Vale lembrar que a luta dos negros brasileiros contra a discriminação racial, por direitos políticos e por justiça social não se iniciou durante o regime militar. Trata-se de uma luta que remonta aos tempos da escravidão e que conheceu múltiplas formas de ação e consciência. Fugas individuais e coletivas, organização de quilombos, revoltas, irmandades religiosas, ex-escravizados que se tornaram defensores jurídicos de escravizados e libertos ou militantes da causa abolicionista.
Quando veio a República, no final do século XIX, surgiram novas e sutis formas de construção de um apartheid racial pelas elites políticas e econômicas, que à época sonhavam em “branquear” a população brasileira. Por exemplo, a proibição do voto de pessoas não alfabetizadas e a promulgação de leis contra a “vadiagem” foram particularmente determinantes para confirmar a exclusão dos negros, muitos deles ex-escravizados ou filhos de escravizados que nunca haviam tido condições de frequentar a escola ou de conseguir empregos dignos depois da abolição. De acordo com as “leis de vadiagem”, quem não tinha trabalho ou moradia fixa poderia ser preso. Em grande parte, essa lei tentava manter os ex-escravizados nas fazendas sob o domínio de seus ex-senhores.
Ao longo dos anos 1930, com os novos arranjos políticos da Era Vargas, a mestiçagem passou a ser valorizada como signo de brasilidade, ao mesmo tempo em que surgiram muitas organizações políticas e culturais de luta contra a discriminação racial, como a Frente Negra e o Teatro Experimental do Negro, fundado por Abdias do Nascimento, grande militante brasileiro nessa área.
Após 1945, inaugurou-se um dos períodos mais ricos da vida política brasileira, e a luta dos negros brasileiros contra a discriminação se mesclou à luta por justiça social e ampliação da democracia.

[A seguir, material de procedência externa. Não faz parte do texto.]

(* ===== verification/Attach.v ===== *)
(** * Attaching an image to a drive

    Models [vdrive_device_setup], [vdrive_device_shutdown], [vdrive_attach_image] and
    [vdrive_detach_image] of [src/lib/vdrive/vdrive.c], and [src/lib/vdrive/vdrive-internal.c],
    which creates and formats an image file through a drive of its own. The host's files
    that this goes through are a finite map from names to contents. *)

From Stdlib Require Import Ascii String.
From S2P Require Import Prelude Geometry Image VDrive Bam BamAlloc Cbmdos Partition Directory Channel RelFile Command Copy Unit Gcr GcrFile Probe Create.
Import Directory Channel Command.

Module Attach.

Section attach.
Context {platform : Platform} {clock : Clock} {stack : Stack} {io : Unit_io}.

(** ** The device *)

Definition vdrive_device_setup (unit : Z) : ST unit_t Z :=
  Units.run_drive (modify (fun v => set_unit_no unit (set_image_set false (set_image_mode (-1)
    (set_images0 None (set_geom (set_image_format VDRIVE_IMAGE_FORMAT_NONE (geom v))
      (set_part (set_current_offset 0 (set_sys_offset UINT32_MAX (set_current_part (-1) (part v)))) v)))))));;
  for_each 15 0 (fun i => Units.put_field i (fun c => set_mode BUFFER_NOT_IN_USE (set_place Null c)));;
  Units.run_channel 15 (Channel.vdrive_alloc_buffer (-1) BUFFER_COMMAND_CHANNEL);;
  Units.set_error CBMDOS_IPE_DOS_VERSION 0 0;;
  Units.run_drive (modify (fun v => set_d90toggle 0 (set_last_code CBMDOS_IPE_OK v)));;
  modify (fun u => Unit (udrive u) (buffers u) 0 (udir_count u) (ulast_read u) (-1));;
  mret 0.

(** The buffers are released; one in the memory of the drive is only forgotten. *)
Definition vdrive_device_shutdown : ST unit_t unit :=
  for_each 16 0 (fun i => Units.put_field i (fun c => set_mode BUFFER_NOT_IN_USE (set_place Null c))).

(** ** Attaching *)

(** The format, the number of tracks, the size of the BAM and whether there are partitions;
    the tracks and the size are not set for an image with partitions. *)
Definition attached_format (image : disk_image_t) : option (option (Z * Z * Z)) :=
  let type := di_type image in
  let tracks := di_tracks image in
  let extended := if NUM_TRACKS_1541 <? tracks then EXT_TRACKS_1541 else NUM_TRACKS_1541 in
  if type =? DISK_IMAGE_TYPE_D64 then Some (Some (VDRIVE_IMAGE_FORMAT_1541, extended, 0x100))
  else if type =? DISK_IMAGE_TYPE_D67 then Some (Some (VDRIVE_IMAGE_FORMAT_2040, tracks, 0x100))
  else if type =? DISK_IMAGE_TYPE_D71 then Some (Some (VDRIVE_IMAGE_FORMAT_1571, NUM_TRACKS_1571, 0x200))
  else if type =? DISK_IMAGE_TYPE_D81 then Some (Some (VDRIVE_IMAGE_FORMAT_1581, tracks, 0x300))
  else if type =? DISK_IMAGE_TYPE_D80 then Some (Some (VDRIVE_IMAGE_FORMAT_8050, tracks, 0x300))
  else if type =? DISK_IMAGE_TYPE_D82 then Some (Some (VDRIVE_IMAGE_FORMAT_8250, tracks, 0x500))
  else if type =? DISK_IMAGE_TYPE_G64 then Some (Some (VDRIVE_IMAGE_FORMAT_1541, extended, 0x100))
  else if type =? DISK_IMAGE_TYPE_G71 then Some (Some (VDRIVE_IMAGE_FORMAT_1571, NUM_TRACKS_1571, 0x200))
  else if type =? DISK_IMAGE_TYPE_P64 then
    Some (Some (if 42 <? tracks then (VDRIVE_IMAGE_FORMAT_1571, NUM_TRACKS_1571, 0x200)
                else (VDRIVE_IMAGE_FORMAT_1541, NUM_TRACKS_1541, 0x100)))
  else if (type =? DISK_IMAGE_TYPE_D1M) || (type =? DISK_IMAGE_TYPE_D2M) || (type =? DISK_IMAGE_TYPE_D4M)
          || (type =? DISK_IMAGE_TYPE_DHD) then Some None
  else if type =? DISK_IMAGE_TYPE_D90 then
    let tmp := u32 (u32 ((tracks + 1) * di_sectors image) * 5) in
    let blocks := tmp / (32 * 240) + 1 in
    Some (Some (VDRIVE_IMAGE_FORMAT_9000, tracks,
                u32 ((if tmp mod (32 * 240) =? 0 then blocks else blocks + 1) * 0x100)))
  else None.

(** The partition table; [None] if the image cannot be used *)
Definition attach_partitions : ST vdrive_t (option Z) :=
  upd_part (fun p => set_current_offset UINT32_MAX (set_sys_offset UINT32_MAX p));;
  let! r := Partition.vdrive_read_partition_table in
  if negb (r =? 0) then
    upd_part (set_current_offset UINT32_MAX);;
    let! v := state in
    let! hd := lift (VDrive.VDRIVE_IS_HD v) in
    if (hd : bool) then mret None
    else upd_part (set_default_part 1);; let! v := state in mret (Some (default_part (part v)))
  else let! v := state in mret (Some (default_part (part v))).

(** The directories of the partitions are unknown, and partition [drive] is selected. *)
Definition select_first (drive : Z) : ST vdrive_t unit :=
  let none := replicate 256 0 in
  upd_part (fun p => set_cheadertrack none (set_cheadersector none (set_cdirtrack none (set_cdirsector none
    (set_cpartstart none (set_cpartend none p))))));;
  upd_part (set_current_part (-1));;
  let! r := Partition.vdrive_switch drive in
  (if negb (r =? 0) then upd_part (set_selected_part drive)
   else upd_part (fun p => set_selected_part (current_part p) p));;
  VDrive.vdrive_reset_last_track_sector.

Definition vdrive_attach_image (image : option disk_image_t) (unit drive : Z) : ST vdrive_t Z :=
  match image with
  | None => mret (-1)
  | Some image =>
      let! v := state in
      if NUM_DRIVES <=? drive then mret (-1)
      else if negb (unit_no v =? unit) then mret (-1)
      else
        match attached_format image with
        | None => upd_part (set_current_offset UINT32_MAX);; mret (-1)
        | Some format =>
            match format with
            | Some (fmt, tracks, size) =>
                upd_geom (fun g => set_image_format fmt (set_num_tracks tracks g));;
                upd_bamc (set_bam_size size);;
                upd_part (set_current_offset 0)
            | None => mret tt
            end;;
            Bam.vdrive_bam_write_bam;;
            modify (set_images0 (Some image));;
            upd_part (set_haspt (bool_decide (format = None)));;
            let! d := (if bool_decide (format = None) then attach_partitions else mret (Some drive)) in
            match d with
            | Some d => select_first d;; mret 0
            | None =>
                modify (fun v => set_images0 None (set_image_mode (-1) v));;
                upd_part (fun p => set_haspt false (set_current_part (-1) p));;
                mret (-1)
            end
        end
  end.

(** ** Detaching *)

Definition forget_image : ST vdrive_t unit :=
  upd_bamc (set_bam None);;
  modify (fun v => set_image_set false (set_image_mode (-1) v));;
  upd_part (fun p => set_current_part (-1) (set_selected_part (-1) p)).

(** Everything on the drive is shut down; without partitions, only if it is the current one. *)
Definition shut_drive (fuel : nat) (drive : Z) : ST unit_t unit :=
  let! pt := Units.drive_field (fun v => haspt (part v)) in
  if (pt : bool) then Units.vdrive_close_all_channels fuel;; Units.run_drive forget_image
  else
    Units.vdrive_close_all_channels_partition fuel drive;;
    let! p := Units.drive_field (fun v => current_part (part v)) in
    if p =? drive then Units.run_drive forget_image else mret tt.

Definition vdrive_detach_image (fuel : nat) (image : option disk_image_t) (drive : Z) : ST unit_t unit :=
  if bool_decide (image = None) || (NUM_DRIVES <=? drive) then mret tt
  else shut_drive fuel drive;; Units.run_drive (modify (set_images0 None)).

End attach.

(** ** Image files by their names *)

(** A [vdrive_t] with all bytes zero *)
Definition zero_rel : rel_t := Rel 0 0 None 0 0 None 0 0 0 None None None None.
Definition zero_drive : vdrive_t :=
  let n256 := replicate 256 0 in
  let states := replicate (Z.to_nat VDRIVE_BAM_MAX_STATES) 0 in
  VDrive 0 None false 0 (Geom 0 0 0 0 0 0 0 0 0 0 0 0) (Bamc None 0 states states states)
    (Parts 0 0 0 0 0 false n256 n256 n256 n256 n256 n256 n256 n256 n256) 0
    (replicate (Z.to_nat DRIVE_RAMSIZE) 0) 0 0 0.
Definition zero_dir : dir_t := Dir (replicate 256 0) 0 (replicate 16 0) 0 0 0 0 0 0.
Definition zero_channel : channel_t :=
  Channel (Listing (Search zero_drive zero_dir) [] 0 0 0 0 0 0 0 0 0) 0 Null 0 No_slot 0 0 0 0 0
    (0, 0, replicate 256 0) 0 zero_rel.
Definition zero_unit : unit_t :=
  Unit zero_drive (replicate 16 zero_channel) 0 0 (0, 0, replicate 256 0) 0.

(** The files of the host, all of them writable and none compressed *)
Definition host_files : Type := gmap mem file_t.

(** The unit with its image, the name of the file, and the two static variables of the
    search on raw tracks *)
Record internal_t := Internal { iunit : unit_t; iimage : disk_image_t; iname : mem; ihead : Z; ihalf : Z }.

Section internal.
Context {platform : Platform} {clock : Clock} {stack : Stack} {io : Unit_io} {p64 : P64}.

Definition host_of (fs : host_files) : Host := {|
  read_p64_image := Some p64_read;
  archdep_stat := fun name => (fun _ => false) <$> (fs !! name : option file_t);
  zfile_fopen := fun name writable => (fun f => File (f_size f) (f_data f) writable) <$> (fs !! name : option file_t)
|}.

(** The image is allocated, but its disk id is not set. *)
Definition new_image (read_only head half : Z) : gcr_file_t :=
  GcrFile (DiskImage read_only DISK_IMAGE_DEVICE_FS 0 0 0 0 None None 0) (u32 (malloc_fill 0)) None head half.

(** Without success in opening the file the result is [None]; an image that cannot be
    attached is an error only when it is to be read. *)
Definition vdrive_internal_open_fsimage (fuel : nat) (fs : host_files) (name : mem) (read_only head half : Z)
    : option (option internal_t) :=
  '(rc, g) ← Probing.fsimage_open (host := host_of fs) fuel name (new_image read_only head half);
  if rc <? 0 then Some None
  else
    '(_, u) ← vdrive_device_setup 100 zero_unit;
    '(ret, v) ← vdrive_attach_image (Some (gimage g)) 100 0 (set_image_set true (udrive u));
    if negb (ret =? 0) && negb (read_only =? 0) then Some None
    else Some (Some (Internal (set_udrive v u) (gimage g) name (ghead g) (current_half_track g))).

(** The files of the host have what was written to the open file. *)
Definition vdrive_internal_close_disk_image (fuel : nat) (fs : host_files) (i : internal_t)
    : option (Z * host_files) :=
  if existsb (Z.eqb (unit_no (udrive (iunit i)))) [8; 9; 10; 11] then Some (0, fs)
  else
    '(_, u) ← shut_drive fuel 0 (iunit i);
    match fd_ (default (iimage i) (images0 (udrive u))) with
    | None => Some (-1, fs)
    | Some f => Some (0, <[iname i := f]> fs)
    end.

Definition vdrive_internal_format_disk_image (fuel : nat) (fs : host_files) (filename : mem)
    (disk_name : option mem) (head half : Z) : option (Z * host_files) :=
  i ← vdrive_internal_open_fsimage fuel fs filename 0 head half;
  match i with
  | None => Some (-1, fs)
  | Some i =>
      '(rc, u) ← Units.vdrive_command_format fuel (Some (default [32] disk_name ++ [0])) (iunit i);
      '(closed, fs) ← vdrive_internal_close_disk_image fuel fs (Internal u (iimage i) (iname i) (ihead i) (ihalf i));
      Some (if closed <? 0 then -1 else if rc =? CBMDOS_IPE_OK then 0 else -1, fs)
  end.

(** The file is created anew. *)
Definition new_file : file_t := File 0 (fun _ => 0) true.
Definition created (fs : host_files) (name : mem) (r : option (Z * option file_t)) : option (Z * host_files) :=
  '(rc, f) ← r; Some (rc, match f with Some f => <[name := f]> fs | None => fs end).

Definition vdrive_internal_create_format_disk_image (fuel : nat) (fs : host_files) (filename : mem)
    (diskname : option mem) (type head half : Z) : option (Z * host_files) :=
  if (type =? DISK_IMAGE_TYPE_D1M) || (type =? DISK_IMAGE_TYPE_D2M) || (type =? DISK_IMAGE_TYPE_D4M) then
    diskname ← diskname;
    created fs filename (Creating.fsimage_create_dxm (Some new_file) diskname type)
  else if type =? DISK_IMAGE_TYPE_DHD then
    created fs filename (Some (Creating.fsimage_create_dhd (Some new_file) type))
  else
    '(rc, fs) ← created fs filename (Creating.fsimage_create (Some new_file) type);
    if rc <? 0 then Some (-1, fs)
    else
      '(rc, fs) ← vdrive_internal_format_disk_image fuel fs filename diskname head half;
      Some (if rc <? 0 then -1 else 0, fs).

End internal.
End Attach.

Um exemplo disso é a promulgação da Lei Afonso Arinos, em 1951, que proibia qualquer ato de discriminação racial no Brasil.
Entretanto, como o racismo brasileiro sempre evitou se transformar em segregação legal, como nos Estados Unidos ou na África do Sul, a discriminação por aqui sempre foi mais difícil de ser captada e criminalizada. O golpe militar estancou esse processo, mudando os rumos da vida política e social do Brasil.
Paradoxalmente, entretanto, a “consciência negra”, como se dizia, se adensou nos anos 1960 e 1970, influenciada, inclusive, pela luta dos povos africanos contra as suas metrópoles, pela luta contra o apartheid racial na África do Sul e pela luta dos negros estadunidenses por direitos civis. “Black is beatiful” era o lema internacional da época, algo como “Negro é lindo”, em português. No final dos anos 1960, a partir das novas posturas do movimento negro dos Estados Unidos, o black power (“poder negro”) se manifestava nos cabelos, nas roupas, nos gestos, manifestando o orgulho pela cor de pele diferente da sociedade WASP (White, Anglo-Saxon, and Protestant – branca, anglo-saxã e protestante), que formava a elite norte-americana.